Data excerpts START
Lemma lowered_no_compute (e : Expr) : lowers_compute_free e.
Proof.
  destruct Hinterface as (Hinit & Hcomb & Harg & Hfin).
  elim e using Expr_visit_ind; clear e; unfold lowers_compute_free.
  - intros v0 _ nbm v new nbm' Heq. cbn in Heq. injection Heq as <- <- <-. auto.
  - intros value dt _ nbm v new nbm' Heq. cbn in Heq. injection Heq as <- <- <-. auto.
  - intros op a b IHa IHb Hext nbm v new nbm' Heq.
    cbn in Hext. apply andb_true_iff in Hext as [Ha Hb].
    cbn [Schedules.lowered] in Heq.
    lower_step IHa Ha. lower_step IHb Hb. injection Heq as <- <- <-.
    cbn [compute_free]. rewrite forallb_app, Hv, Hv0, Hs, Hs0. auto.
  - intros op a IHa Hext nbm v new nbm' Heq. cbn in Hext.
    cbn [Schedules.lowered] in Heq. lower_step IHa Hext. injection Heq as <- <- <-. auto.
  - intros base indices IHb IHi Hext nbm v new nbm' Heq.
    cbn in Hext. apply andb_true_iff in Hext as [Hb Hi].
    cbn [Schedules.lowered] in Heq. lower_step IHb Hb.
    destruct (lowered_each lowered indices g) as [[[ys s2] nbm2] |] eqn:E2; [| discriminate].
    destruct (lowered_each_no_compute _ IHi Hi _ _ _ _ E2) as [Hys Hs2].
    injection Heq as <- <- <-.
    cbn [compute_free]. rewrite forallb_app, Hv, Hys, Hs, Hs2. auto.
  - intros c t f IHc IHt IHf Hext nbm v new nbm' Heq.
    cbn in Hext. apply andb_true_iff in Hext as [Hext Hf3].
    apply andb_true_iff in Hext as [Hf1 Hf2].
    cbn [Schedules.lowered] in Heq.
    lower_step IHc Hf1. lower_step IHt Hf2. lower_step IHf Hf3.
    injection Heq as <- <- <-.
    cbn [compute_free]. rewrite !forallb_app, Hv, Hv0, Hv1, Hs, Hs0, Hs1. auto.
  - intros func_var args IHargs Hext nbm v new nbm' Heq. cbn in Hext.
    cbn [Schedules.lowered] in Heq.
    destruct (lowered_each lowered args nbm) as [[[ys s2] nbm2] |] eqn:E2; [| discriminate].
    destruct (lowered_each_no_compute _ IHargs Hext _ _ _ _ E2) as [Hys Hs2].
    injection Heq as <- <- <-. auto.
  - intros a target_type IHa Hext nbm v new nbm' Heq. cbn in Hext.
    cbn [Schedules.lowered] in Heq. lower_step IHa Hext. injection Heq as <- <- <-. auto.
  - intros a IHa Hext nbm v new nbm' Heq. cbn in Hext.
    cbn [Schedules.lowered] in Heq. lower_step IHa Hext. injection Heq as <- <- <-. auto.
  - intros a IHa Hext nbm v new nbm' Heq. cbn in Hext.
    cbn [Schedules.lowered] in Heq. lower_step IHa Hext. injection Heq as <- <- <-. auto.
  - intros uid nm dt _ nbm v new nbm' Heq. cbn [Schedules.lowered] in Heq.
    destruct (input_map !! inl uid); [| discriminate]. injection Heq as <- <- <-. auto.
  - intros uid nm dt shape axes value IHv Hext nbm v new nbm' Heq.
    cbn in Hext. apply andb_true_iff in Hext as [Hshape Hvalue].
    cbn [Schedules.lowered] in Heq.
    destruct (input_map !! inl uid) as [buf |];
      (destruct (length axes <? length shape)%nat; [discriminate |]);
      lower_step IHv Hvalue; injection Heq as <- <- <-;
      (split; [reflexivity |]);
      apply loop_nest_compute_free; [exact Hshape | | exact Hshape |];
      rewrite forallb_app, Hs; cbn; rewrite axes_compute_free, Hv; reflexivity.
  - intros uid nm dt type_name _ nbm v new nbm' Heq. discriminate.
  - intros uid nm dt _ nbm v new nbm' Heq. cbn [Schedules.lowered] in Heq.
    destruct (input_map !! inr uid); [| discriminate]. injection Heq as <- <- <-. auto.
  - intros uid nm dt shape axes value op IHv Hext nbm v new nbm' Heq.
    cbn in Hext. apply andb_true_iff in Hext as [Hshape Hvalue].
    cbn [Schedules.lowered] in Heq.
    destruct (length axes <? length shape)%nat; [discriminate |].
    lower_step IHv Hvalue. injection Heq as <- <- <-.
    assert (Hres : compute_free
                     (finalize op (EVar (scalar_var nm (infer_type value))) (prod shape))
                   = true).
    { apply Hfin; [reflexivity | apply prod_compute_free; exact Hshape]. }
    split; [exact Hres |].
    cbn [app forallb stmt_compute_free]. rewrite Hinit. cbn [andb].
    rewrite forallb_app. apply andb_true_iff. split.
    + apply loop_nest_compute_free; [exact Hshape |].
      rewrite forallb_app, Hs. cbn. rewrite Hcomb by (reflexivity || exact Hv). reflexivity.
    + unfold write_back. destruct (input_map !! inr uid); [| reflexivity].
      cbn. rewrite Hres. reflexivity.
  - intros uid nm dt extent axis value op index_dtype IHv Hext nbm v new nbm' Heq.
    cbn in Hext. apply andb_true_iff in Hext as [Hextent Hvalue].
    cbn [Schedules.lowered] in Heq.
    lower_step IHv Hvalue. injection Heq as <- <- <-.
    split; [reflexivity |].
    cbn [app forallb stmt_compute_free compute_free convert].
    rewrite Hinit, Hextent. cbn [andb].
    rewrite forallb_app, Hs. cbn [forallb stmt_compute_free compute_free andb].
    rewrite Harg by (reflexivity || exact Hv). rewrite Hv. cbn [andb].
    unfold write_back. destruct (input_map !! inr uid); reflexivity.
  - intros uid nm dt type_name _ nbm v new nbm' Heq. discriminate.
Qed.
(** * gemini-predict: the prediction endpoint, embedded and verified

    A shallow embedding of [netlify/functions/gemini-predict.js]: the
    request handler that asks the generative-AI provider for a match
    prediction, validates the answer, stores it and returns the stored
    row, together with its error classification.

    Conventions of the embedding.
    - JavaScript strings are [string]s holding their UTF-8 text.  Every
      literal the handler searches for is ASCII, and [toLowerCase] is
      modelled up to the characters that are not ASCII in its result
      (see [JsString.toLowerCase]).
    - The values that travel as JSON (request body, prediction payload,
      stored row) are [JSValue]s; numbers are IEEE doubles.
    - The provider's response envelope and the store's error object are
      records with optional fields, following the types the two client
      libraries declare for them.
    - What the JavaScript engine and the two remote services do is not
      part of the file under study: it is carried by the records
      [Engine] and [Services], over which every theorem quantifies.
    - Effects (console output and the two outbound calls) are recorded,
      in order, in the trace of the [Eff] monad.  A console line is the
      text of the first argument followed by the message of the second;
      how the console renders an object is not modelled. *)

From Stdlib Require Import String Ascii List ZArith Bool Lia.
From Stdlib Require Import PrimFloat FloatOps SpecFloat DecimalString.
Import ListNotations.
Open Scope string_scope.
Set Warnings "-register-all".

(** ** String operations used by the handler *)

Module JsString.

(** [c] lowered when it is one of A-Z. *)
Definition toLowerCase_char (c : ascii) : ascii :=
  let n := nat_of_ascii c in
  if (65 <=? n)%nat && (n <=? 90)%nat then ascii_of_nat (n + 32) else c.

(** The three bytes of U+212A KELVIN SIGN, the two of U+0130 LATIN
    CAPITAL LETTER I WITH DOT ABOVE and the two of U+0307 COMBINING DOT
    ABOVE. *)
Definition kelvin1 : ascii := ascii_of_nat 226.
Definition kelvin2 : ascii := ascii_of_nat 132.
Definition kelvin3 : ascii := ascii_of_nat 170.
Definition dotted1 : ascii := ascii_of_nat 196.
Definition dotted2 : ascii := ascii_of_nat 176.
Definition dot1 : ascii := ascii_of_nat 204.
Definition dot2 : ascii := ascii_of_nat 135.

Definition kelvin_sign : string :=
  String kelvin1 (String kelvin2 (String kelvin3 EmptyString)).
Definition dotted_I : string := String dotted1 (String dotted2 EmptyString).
Data excerpts END
Data excerpts START
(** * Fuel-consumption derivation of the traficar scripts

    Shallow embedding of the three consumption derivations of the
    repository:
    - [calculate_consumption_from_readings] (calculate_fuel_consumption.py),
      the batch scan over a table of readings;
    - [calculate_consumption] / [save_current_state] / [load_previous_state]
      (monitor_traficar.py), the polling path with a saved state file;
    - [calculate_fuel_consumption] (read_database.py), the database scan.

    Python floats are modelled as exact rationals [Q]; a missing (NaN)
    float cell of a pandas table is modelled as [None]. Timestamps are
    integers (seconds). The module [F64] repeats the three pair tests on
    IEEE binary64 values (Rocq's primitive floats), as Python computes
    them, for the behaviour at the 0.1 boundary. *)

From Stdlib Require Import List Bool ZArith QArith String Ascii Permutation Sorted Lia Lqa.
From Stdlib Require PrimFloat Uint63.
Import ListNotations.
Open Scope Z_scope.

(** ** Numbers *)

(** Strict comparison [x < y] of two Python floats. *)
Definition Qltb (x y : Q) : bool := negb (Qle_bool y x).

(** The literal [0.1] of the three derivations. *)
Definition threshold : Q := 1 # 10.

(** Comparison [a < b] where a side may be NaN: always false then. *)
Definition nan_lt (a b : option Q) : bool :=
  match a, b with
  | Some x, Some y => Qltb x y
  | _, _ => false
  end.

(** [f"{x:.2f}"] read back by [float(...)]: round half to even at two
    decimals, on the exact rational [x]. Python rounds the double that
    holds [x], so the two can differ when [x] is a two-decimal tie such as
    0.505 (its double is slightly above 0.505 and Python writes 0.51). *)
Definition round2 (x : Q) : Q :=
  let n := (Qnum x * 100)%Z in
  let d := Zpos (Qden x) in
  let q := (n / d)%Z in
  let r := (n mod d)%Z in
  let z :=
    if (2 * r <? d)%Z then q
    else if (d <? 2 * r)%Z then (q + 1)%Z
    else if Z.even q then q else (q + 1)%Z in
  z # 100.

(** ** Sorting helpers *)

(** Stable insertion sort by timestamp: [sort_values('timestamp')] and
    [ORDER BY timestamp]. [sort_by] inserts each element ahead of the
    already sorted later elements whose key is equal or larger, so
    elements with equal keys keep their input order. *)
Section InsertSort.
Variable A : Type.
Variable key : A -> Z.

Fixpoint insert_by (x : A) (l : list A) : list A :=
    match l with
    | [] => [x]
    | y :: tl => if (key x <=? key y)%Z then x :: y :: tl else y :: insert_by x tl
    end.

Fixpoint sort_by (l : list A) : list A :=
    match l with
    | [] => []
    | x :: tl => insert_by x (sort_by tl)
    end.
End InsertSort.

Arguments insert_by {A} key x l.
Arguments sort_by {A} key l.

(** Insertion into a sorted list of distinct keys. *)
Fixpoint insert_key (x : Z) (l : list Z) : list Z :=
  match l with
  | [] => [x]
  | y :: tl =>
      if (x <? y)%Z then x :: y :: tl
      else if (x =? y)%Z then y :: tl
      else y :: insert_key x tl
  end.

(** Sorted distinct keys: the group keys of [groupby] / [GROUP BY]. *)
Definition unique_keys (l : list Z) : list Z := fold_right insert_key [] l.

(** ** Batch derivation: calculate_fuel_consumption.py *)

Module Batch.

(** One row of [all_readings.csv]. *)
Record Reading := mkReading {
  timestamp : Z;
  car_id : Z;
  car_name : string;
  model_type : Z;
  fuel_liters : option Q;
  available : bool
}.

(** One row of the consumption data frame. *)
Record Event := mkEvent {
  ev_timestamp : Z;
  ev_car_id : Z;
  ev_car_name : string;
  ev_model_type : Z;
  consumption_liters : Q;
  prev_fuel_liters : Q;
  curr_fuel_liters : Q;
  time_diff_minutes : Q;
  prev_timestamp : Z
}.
Data excerpts END
# Try it
Look above for the line that contains "(finalize op (EVar". Starting there, transcribe every line exactly until you have copied the line that contains "rewrite forallb_app. apply".

# Result
                     (finalize op (EVar (scalar_var nm (infer_type value))) (prod shape))
                   = true).
    { apply Hfin; [reflexivity | apply prod_compute_free; exact Hshape]. }
    split; [exact Hres |].
    cbn [app forallb stmt_compute_free]. rewrite Hinit. cbn [andb].
    rewrite forallb_app. apply andb_true_iff. split.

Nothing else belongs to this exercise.